(* ===== verification/AcBackendProps.v ===== *)
(** The documents exchanged with the back end, and the main thread of the
    controller: what is written is read back within its buffer, when it is not,
    and where each packet goes. *)
From stdpp Require Import option list gmap strings.
From S2P Require Import Prelude Io Header CapwapArray Timeout CapwapHash ElementsAcList ElementsAc.
From S2P Require Import ElementsImage Elements80211b Element Tx TxSpec Rx Packet PacketInv PacketSpec Message Validate.
From S2P Require Import Base64 Json Ieee80211 AcJson AcWorld AcWlans AcSession AcActions AcRun AcController.
From S2P Require Import AcSessionSpec AcSessionTotal AcSessionMessage.
#[local] Open Scope Z_scope.
#[local] Existing Instances zero_memory lp64 sample_char sample_env.

(** ** Documents *)

(** C30: a document that the controller prints and encodes for the back end is,
    as the text of an answer, decoded into the same printed document, inside of
    the buffer that is allocated for it.  The printed document must not be empty;
    where [char] is unsigned it may hold any bytes but NUL, and where [char] is
    signed it must be ASCII, since the encoder takes a byte from 128 on for a
    negative place of its table. *)
Theorem document_read_back `{CharSign} `{Environment} {P} j (s : P) :
  let text := json_object_to_json_string j in
  chars_ok text -> plain_ok text -> text <> [] ->
  exists param, json_param j = Some param /\ chars_ok param /\
    ac_soapclient_parse_json_response (SoapResponse HTTP_RESULT_OK (Some (Some param))) s =
      Some (json_tokener_parse text, s).
Proof.
  intros text Hc Hp Hne. destruct (binary_roundtrip (length text) text [] Hp (le_n _)) as (e & Ee & He & Hl & Hd).
  assert (Hce : chars_ok e) by (apply (Forall_impl _ _ _ He); lia).
  assert (Hz : zlen (e ++ [0]) = zlen e + 1) by (rewrite length_app; cbn; lia).
  assert (Hpos : 0 < zlen text) by (destruct text; [done|cbn; lia]).
  exists e. split_and!; [|done|].
  - unfold json_param, ac_base64_string_encode, ac_base64_binary_encode. fold text.
    rewrite strlen_terminated by done. rewrite Nat2Z.id, Ee.
    change (Some (cstr (e ++ [0])) = Some e). by rewrite cstr_terminated.
  - unfold ac_soapclient_parse_json_response. cbn [responsecode xmlResponseReturn]. rewrite Z.eqb_refl. cbn [negb].
    rewrite strlen_terminated by done. rewrite (proj2 (Z.eqb_neq _ _)) by (Z.div_mod_to_equations; lia).
    assert (Hdec : ac_base64_string_decode (e ++ [0]) = text ++ [0]).
    { unfold ac_base64_string_decode, ac_base64_binary_decode. rewrite strlen_terminated, Nat2Z.id, take_app_length by done.
      by rewrite Hd. }
    rewrite Hdec. erewrite bind_some; [|apply guard_true, Z.leb_le; unfold AC_BASE64_DECODE_LENGTH; rewrite length_app; cbn;
      Z.div_mod_to_equations; lia]. by rewrite cstr_terminated.
Qed.

Lemma document_read_back_witness :
  exists param, json_param (JObject []) = Some param /\
    ac_soapclient_parse_json_response (SoapResponse HTTP_RESULT_OK (Some (Some param))) sample_start =
      Some (Some (JObject []), sample_start).
Proof.
  destruct (@document_read_back sample_char sample_env ac_session_t (JObject []) sample_start) as (param & E1 & _ & E2).
  - by repeat constructor.
  - by repeat constructor.
  - discriminate.
  - exists param. split; [exact E1|exact E2].
Defined.

(** ** Texts that are too short *)

(** The number of bytes in [n] characters of the alphabet. *)
Definition decoded_length (n : nat) : nat := n / 4 * 3 + (n mod 4 - 1).

Lemma next_letter `{CharSign} c rest : decode_char c <> 0 -> next_element (c :: rest) = (decode_char c, rest).
Proof. intros Hc. cbn. by rewrite (proj2 (Z.eqb_neq _ _)). Qed.

Lemma decode_letters `{CharSign} e : Forall (fun c => decode_char c <> 0) e -> forall n,
  length (decode_elements n e).1 = (n `min` length e)%nat /\ (decode_elements n e).2 = drop n e.
Proof.
  induction 1 as [|c e Hc _ IH]; intros [|n]; try done. cbn [decode_elements].
  rewrite next_letter, (proj2 (Z.eqb_neq _ _)) by done. specialize (IH n). destruct (decode_elements n e) as [codes rest].
  cbn in *. destruct IH as [-> ->]. done.
Qed.

Lemma length_decoded `{CharSign} fuel : forall e,
  Forall (fun c => decode_char c <> 0) e -> (length e <= fuel)%nat ->
  length (binary_decode fuel e) = decoded_length (length e).
Proof.
  induction fuel as [|fuel IH]; intros e He Hf; [by destruct e; [|cbn in Hf; lia]|].
  destruct e as [|c e]; [done|]. cbn [binary_decode]. destruct (decode_letters (c :: e) He 4) as [Hl Hr].
  destruct (decode_elements 4 (c :: e)) as [codes rest]. cbn [fst snd] in Hl, Hr. subst rest.
  rewrite length_app, IH; [|by apply Forall_drop|rewrite length_drop; cbn [length] in *; lia].
  unfold decode_block. rewrite length_take, length_drop, Hl. cbn [length] in *. set (n := length e) in *. clearbody n.
  unfold decoded_length. destruct (decide (4 <= S n)%nat) as [H4|H4].
  - assert (exists m, S n = m + 1 * 4)%nat as [m ->] by (exists (S n - 4)%nat; lia).
    rewrite (Nat.min_l 4) by lia. replace (m + 1 * 4 - 4)%nat with m by lia. rewrite Nat.div_add, Nat.Div0.mod_add by lia. lia.
  - rewrite (Nat.min_r 4) by lia. replace (S n - 4)%nat with 0%nat by lia.
    rewrite (Nat.div_small (S n)), (Nat.mod_small (S n)) by lia. cbn. lia.
Qed.
(** [sc_capwap_forwarddata] on the bytes of a buffer, or of a copy of it with
    room in front; no caller looks at the buffer afterwards.  The room in front
    holds arbitrary bytes.  Each turn of the loop sends at least one byte, or
    none for ever, so that a turn per byte is enough. *)
Definition sc_capwap_forwarddata (session : sc_capwap_session) (radioid binding : Z)
    (data : list Z) (flags : Z) (radioaddr : option (list Z)) (radioaddrlength : Z)
    (winfo : option (list Z)) (winfolength : Z) (log : list kevent) :
    option (Z * sc_capwap_session * list kevent) :=
  let packetlength := zlen data in
  let reserve := sizeof_capwap_header + radioaddrlength + winfolength in
  let requestfragment := ks_mtu session <? packetlength + reserve in
  let '(fragmentid, session) :=
    if requestfragment then sc_capwap_newfragmentid session else (0, session) in
  '(unsent, log) ←
    forward_loop (ks_mtu session) (ks_peeraddr session) radioid binding flags radioaddr
      radioaddrlength winfo winfolength requestfragment fragmentid (length data)
      (alloc_skb reserve ++ data) 0 0 packetlength log;
  Some (if unsent =? 0 then 0 else - EIO, session, log).

Definition CAPWAP_RADIO_EUI48_LENGTH_PADDED : Z := 8.
Definition CAPWAP_WINFO_DESTWLAN_LENGTH_PADDED : Z := 8.
Definition CAPWAP_WINFO_FRAMEINFO_LENGTH_PADDED : Z := 8.

Definition sc_capwap_setradiomacaddress (size : Z) (bssid : list Z) : list Z :=
  write_at 1 bssid (write_at 0 [MACADDRESS_EUI48_LENGTH] (zeros size)).

Definition sc_capwap_setwinfo_frameinfo (size rssi snr rate : Z) : list Z :=
  write_at 1 ([wrap8 rssi; wrap8 snr] ++ be16 rate) (write_at 0 [4] (zeros size)).

Definition sc_capwap_setwinfo_destwlans (size wlanidbitmap : Z) : list Z :=
  write_at 1 (be16 wlanidbitmap) (write_at 0 [4] (zeros size)).
End Module.
Lemma chained_next k l : forall pos p, chained k pos l -> p ∈ l -> is_Some (t_next t p k).
Proof.
  induction l as [|q l IH]; intros pos p Hc Hp; [by apply elem_of_nil in Hp|].
  destruct Hc as (_ & next & Hn & Hc). apply elem_of_cons in Hp as [->|Hp]; [by rewrite Hn|by eapply IH].
Qed.

Lemma holds_next k M h p : holds k M -> M h p -> is_Some (t_next t p k).
Proof. intros H Hm. destruct (H h) as (l & [Hc _] & Hl). eapply chained_next; [exact Hc|by apply Hl]. Qed.

Lemma holds_frame k k' M :
  holds k M -> t_heads t k' = t_heads t k ->
  (forall h p, M h p -> t_next t p k' = t_next t p k) -> holds k' M.
Proof.
  intros H Hh Hn h. destruct (H h) as (l & [Hc Hd] & Hl). exists l. split; [|done]. split; [|done].
  rewrite Hh. eapply chained_frame; [exact Hc|]. intros p Hp. apply (Hn h). by apply Hl.
Qed.

Lemma chain_link_holds k k' M h p :
  holds k M -> (forall h', ~ M h' p) -> chain_link t h p k = Some (tt, k') ->
  holds k' (fun h' q => (h' = h /\ q = p) \/ M h' q).
Proof.
  intros H Hp E. unfold chain_link in E. apply bind_Some in E as (k1 & E1 & [= <-]). intros h'.
  destruct (H h') as (l & [Hc Hd] & Hl).
  assert (Hne : forall q, q ∈ l -> q <> p) by (intros q Hq ->; by apply (Hp h'), Hl).
  assert (Hc' : chained (t_set_heads t (<[h := p]> (t_heads t k1)) k1) (t_heads t k !! h') l).
  { eapply chained_frame; [exact Hc|]. intros q Hq. rewrite next_set_heads. eapply next_set_other; [done|by apply Hne]. }
  destruct (decide (h' = h)) as [->|Hh].
  - exists (p :: l). split; [split|].
    + rewrite heads_set_heads, lookup_insert_eq. split; [done|]. exists (t_heads t k !! h).
      rewrite next_set_heads. split; [by eapply next_set|done].
    + apply NoDup_cons. split; [|done]. intros Hq. by apply (Hne p Hq).
    + intros q. rewrite elem_of_cons, Hl. naive_solver.
  - exists l. split; [split; [|done]|].
    + rewrite heads_set_heads, lookup_insert_ne by done. rewrite (heads_set_next _ _ _ _ E1) in Hc' |- *. exact Hc'.
    + intros q. rewrite Hl. naive_solver.
Qed.

Lemma chain_link_total k h p : is_Some (t_next t p k) -> exists k', chain_link t h p k = Some (tt, k').
Proof. intros H. unfold chain_link. destruct (set_next_total p (t_heads t k !! h) k H) as [k' ->]. eauto. Qed.
(* ===== verification/KmodSessionSpec.v ===== *)
(** The sessions of the kernel module, specified: the invariant [sessions_ok] - the
    two hash tables hold exactly the sessions that run, the two lists the sessions
    that are set up and those that run - and the proof that every step of the
    module keeps it. *)
From stdpp Require Import option gmap.
From S2P Require Import Prelude Io Header KmodCapwap KmodCapwapSpec KmodReassembly KmodForward.
From S2P Require Import KmodSession KmodLists.
#[local] Open Scope Z_scope.

Lemma map_size_bound {A} (m : gmap nat A) (l : list nat) :
  NoDup l -> (forall p, p ∈ l -> is_Some (m !! p)) -> (length l <= size m)%nat.
Proof.
  intros Hd Hl. rewrite <- (size_dom (D := gset nat)), <- (size_list_to_set (C := gset nat) l) by done.
  apply subseteq_size. intros p Hp. rewrite elem_of_list_to_set in Hp. by apply elem_of_dom, Hl.
Qed.

#[export] Instance by_ipaddr_laws : TableLaws by_ipaddr.
Proof.
  split; cbn.
  - intros p x k k' H. apply bind_Some in H as (s & E & [= <-]). cbn. by rewrite lookup_insert_eq.
  - intros p q x k k' H Hq. apply bind_Some in H as (s & E & [= <-]). cbn. by rewrite lookup_insert_ne.
  - intros p x k k' H. by apply bind_Some in H as (s & E & [= <-]).
  - intros p x k [y H]. apply fmap_Some in H as (s & -> & _). by eexists.
  - done.
  - done.
  - intros l k Hd Hl. apply map_size_bound; [done|]. intros p Hp. by apply Hl, fmap_is_Some in Hp.
Qed.

#[export] Instance by_sessionid_laws : TableLaws by_sessionid.
Proof.
  split; cbn.
  - intros p x k k' H. apply bind_Some in H as (s & E & [= <-]). cbn. by rewrite lookup_insert_eq.
  - intros p q x k k' H Hq. apply bind_Some in H as (s & E & [= <-]). cbn. by rewrite lookup_insert_ne.
  - intros p x k k' H. by apply bind_Some in H as (s & E & [= <-]).
  - intros p x k [y H]. apply fmap_Some in H as (s & -> & _). by eexists.
  - done.
  - done.
  - intros l k Hd Hl. apply map_size_bound; [done|]. intros p Hp. by apply Hl, fmap_is_Some in Hp.
Qed.

Section Spec.
Context {I : Indeterminate} {E : KernelEnv} {L : Linux80211}.

(** ** The invariant *)

(** A session runs once it has the address of its peer. *)
Definition runs (s : sc_capwap_session_priv) : Prop := ss_family (ks_peeraddr (sp_session s)) <> AF_UNSPEC.

(** The sessions that run and have the hash [h]. *)
Definition running_at (hash : sc_capwap_session -> Z) (k : kmod) (h : Z) (p : nat) : Prop :=
  exists s, km_sessions k !! p = Some s /\ runs s /\ hash (sp_session s) = h.
Definition ipaddr_hash (s : sc_capwap_session) : Z := sc_capwap_hash_ipaddr (ks_peeraddr s).
Definition sessionid_hash (s : sc_capwap_session) : Z := sc_capwap_hash_sessionid (ks_sessionid s).

(** The list [head] has the sessions that satisfy [Q]. *)
Definition lists (l : links) (m : gmap nat sc_capwap_session_priv) (head : kind)
    (Q : sc_capwap_session_priv -> Prop) : Prop :=
  exists ps, ring l (head, 0%nat) (pair SessionNode <$> ps) /\
    forall p, p ∈ ps <-> exists s, m !! p = Some s /\ Q s.

Definition waits (s : sc_capwap_session_priv) : Prop := ~ runs s.

Record sessions_ok (k : kmod) : Prop := {
  so_ipaddr : holds by_ipaddr k (running_at ipaddr_hash k);
  so_sessionid : holds by_sessionid k (running_at sessionid_hash k);
  so_setup : lists (km_links k) (km_sessions k) SetupList waits;
  so_running : lists (km_links k) (km_sessions k) RunningList runs;
  so_fresh p : is_Some (km_sessions k !! p) -> (p < km_fresh k)%nat;
  so_separate : separate (km_links k)
}.

Lemma running_at_unique f k h1 h2 p : running_at f k h1 p -> running_at f k h2 p -> h1 = h2.
Proof. intros (s & H1 & _ & <-) (s' & H2 & _ & <-). by simplify_eq. Qed.

(** ** What does not concern the sessions *)

(** What the tables and the lists of sessions depend on. *)
Definition core (s : sc_capwap_session_priv) : capwap_addr * list Z * option nat * option nat :=
  (ks_peeraddr (sp_session s), ks_sessionid (sp_session s), sp_next_ipaddr s, sp_next_sessionid s).

Record quiet (k k' : kmod) : Prop := {
  qu_core p : core <$> km_sessions k' !! p = core <$> km_sessions k !! p;
  qu_ipaddr : km_hash_ipaddr k' = km_hash_ipaddr k;
  qu_sessionid : km_hash_sessionid k' = km_hash_sessionid k;
  qu_links : aside (km_links k) (km_links k');
  qu_fresh : (km_fresh k <= km_fresh k')%nat
}.

Lemma quiet_then k1 k2 k3 : quiet k1 k2 -> quiet k2 k3 -> quiet k1 k3.
Proof.
  intros [C1 I1 S1 L1 F1] [C2 I2 S2 L2 F2]. split; [intros; by rewrite C2| | | |lia].
  - by rewrite I2. - by rewrite S2. - by eapply aside_trans.
Qed.

Lemma quiet_session k k' p s : quiet k k' -> km_sessions k !! p = Some s ->
  exists s', km_sessions k' !! p = Some s' /\ core s' = core s.
Proof. intros Hq Hs. pose proof (qu_core _ _ Hq p) as H. rewrite Hs in H. apply fmap_Some in H as (s' & ? & ?). eauto. Qed.

Lemma quiet_session_back k k' p s' : quiet k k' -> km_sessions k' !! p = Some s' ->
  exists s, km_sessions k !! p = Some s /\ core s' = core s.
Proof.
  intros Hq Hs. pose proof (qu_core _ _ Hq p) as H. rewrite Hs in H. symmetry in H.
  apply fmap_Some in H as (s & ? & ?). eauto.
Qed.

(** A property of the core of a session. *)
Lemma quiet_sessions k k' p (Q : sc_capwap_session_priv -> Prop) :
  quiet k k' -> (forall s s', core s = core s' -> Q s -> Q s') ->
  (exists s, km_sessions k !! p = Some s /\ Q s) <-> (exists s, km_sessions k' !! p = Some s /\ Q s).
Proof.
  intros Hq HQ. split; intros (s & Hs & H).
  - destruct (quiet_session _ _ _ _ Hq Hs) as (s' & ? & ?). exists s'. split; [done|]. by eapply HQ.
  - destruct (quiet_session_back _ _ _ _ Hq Hs) as (s' & ? & ?). exists s'. split; [done|]. by eapply HQ.
Qed.

Lemma core_runs s s' : core s = core s' -> runs s -> runs s'.
Proof. unfold core, runs. by intros [= -> _ _ _]. Qed.

Lemma lists_aside l l' m head Q :
  (head = SetupList \/ head = RunningList) -> same_rings l l' -> lists l m head Q -> lists l' m head Q.
Proof.
  intros Hh Hl (ps & Hr & Hps). exists ps. split; [|done]. eapply ring_frame; [exact Hr|]. intros n Hn.
  apply Hl. apply elem_of_cons in Hn as [->|Hn]; [by destruct Hh as [-> | ->]|].
  by apply list_elem_of_fmap in Hn as (q & -> & _).
Qed.

Lemma lists_quiet k k' head Q :
  (head = SetupList \/ head = RunningList) -> quiet k k' -> (forall s s', core s = core s' -> Q s -> Q s') ->
  lists (km_links k) (km_sessions k) head Q -> lists (km_links k') (km_sessions k') head Q.
Proof.
  intros Hh Hq HQ H. apply (lists_aside _ (km_links k')) in H as (ps & Hr & Hps); [|done|apply Hq].
  exists ps. split; [done|]. intros p. rewrite Hps. by apply quiet_sessions.
Qed.

Lemma sessions_ok_quiet k k' : sessions_ok k -> quiet k k' -> sessions_ok k'.
Proof.
  intros Hk Hq. split.
  - eapply holds_ext; [eapply holds_frame; [apply Hk|apply Hq|]|].
    + intros h p _. cbn. pose proof (qu_core _ _ Hq p) as H.
      apply (f_equal (fmap (fun c => c.1.2))) in H. rewrite <- !option_fmap_compose in H. exact H.
    + intros h p. apply quiet_sessions; [done|]. intros s s' Hc [Hr <-]. split; [by eapply core_runs|].
      unfold core in Hc. unfold ipaddr_hash. by injection Hc as -> _ _ _.
  - eapply holds_ext; [eapply holds_frame; [apply Hk|apply Hq|]|].
    + intros h p _. cbn. pose proof (qu_core _ _ Hq p) as H.
      apply (f_equal (fmap snd)) in H. rewrite <- !option_fmap_compose in H. exact H.
    + intros h p. apply quiet_sessions; [done|]. intros s s' Hc [Hr <-]. split; [by eapply core_runs|].
      unfold core in Hc. unfold sessionid_hash. by injection Hc as _ -> _ _.
  - eapply lists_quiet; [by left|done| |apply Hk]. intros s s' Hc Hn Hr. apply Hn. by eapply core_runs.
  - eapply lists_quiet; [by right|done|exact core_runs|apply Hk].
  - intros p [s Hs]. destruct (quiet_session_back _ _ _ _ Hq Hs) as (s' & Hs' & _).
    pose proof (so_fresh _ Hk p ltac:(by rewrite Hs')). pose proof (qu_fresh _ _ Hq). lia.
  - apply Hq.
Qed.

(** ** Operations that leave the sessions alone *)

Definition calm {A} (m : KM A) : Prop :=
  forall k a k', separate (km_links k) -> m k = Some (a, k') -> quiet k k'.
-=-=-=-=-
:: WHAT TO DO ::
Look through the lines above and collect those with the word "flags".

:: TASK RESPONSE ::
    (data : list Z) (flags : Z) (radioaddr : option (list Z)) (radioaddrlength : Z)
    forward_loop (ks_mtu session) (ks_peeraddr session) radioid binding flags radioaddr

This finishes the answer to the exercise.